Over the past months, U.S. envoy Tom Barrack has offered a sequence of public statements about Lebanon and Syria that reveal a coherent vision of the region, even if he has not stated it explicitly. The places differ, the audiences differ, yet the thread connecting his remarks is unmistakable: Lebanon is not seen as a sovereign political project, but as a fragment of a larger, civilizational space whose borders, identity and fate are negotiable.

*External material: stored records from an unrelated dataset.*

(* ===== verification/VmThms.v ===== *)
(** * Page tables: what the routines of vm.c do

    [mappages], [allocuvm], [deallocuvm], [freevm], [setupkvm] and [copyuvm]
    in terms of [mapping], the free pages and the pages owned. *)

From stdpp Require Import prelude strings.
From S2P Require Import Prelude CString Console Kalloc Vm VmInv.

Open Scope Z_scope.

Section VmThms.
Context (kend : Z) (Hend : KERNBASE < kend).
#[local] Notation Hkend := (Z.lt_le_incl _ _ Hend).
#[local] Notation page_ok := (page_ok kend).
#[local] Notation kinv := (kinv kend).
#[local] Notation vinv := (vinv kend).

(** A page that is neither free nor a page of the tables of [d]. *)
Definition apart (s : kmem) (l : list Z) (d q : Z) : Prop :=
  aligned q /\ q ∉ l /\ q <> d /\ q ∉ slots (pmem s) d 1024.

(** ** One entry *)
Lemma entry_facts pa perm : aligned pa -> 0 <= pa < 2 ^ 32 -> 0 <= perm < 4096 ->
  let e := Z.lor (Z.lor pa perm) PTE_P in
  u32 e = e /\ presentb e = true /\ PTE_ADDR e = pa.
Proof using Type.
  intros Ha Hp Hf. simpl. split; [|split].
  - apply u32_small. apply (lor_bound 32); [lia|apply (lor_bound 32); lia|unfold PTE_P; lia].
  - apply present_lor.
  - rewrite <- Z.lor_assoc. apply pte_addr_lor; [done|]. apply (lor_bound 12); unfold PTE_P; lia.
Qed.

The first moment comes not from a single event but from a series of public statements in which Barrack dismissed the modern Middle East as an artificial construct imposed by Western powers. He has argued repeatedly that there is “no Middle East,” only tribes and villages, and that what we now call nation-states are the by-products of European engineering under Sykes–Picot. His tone has been one of historical correction. An attempt to remind the region that its borders were drawn by outsiders and therefore should not be treated as sacred. What might pass elsewhere as abstract geopolitical commentary lands very differently in Lebanon. For a small state whose very existence has been contested, resisted and reasserted for a century, casual references to the artificiality of borders signal something deeper: a willingness to imagine the map differently, to treat established sovereignties as mistakes waiting to be fixed.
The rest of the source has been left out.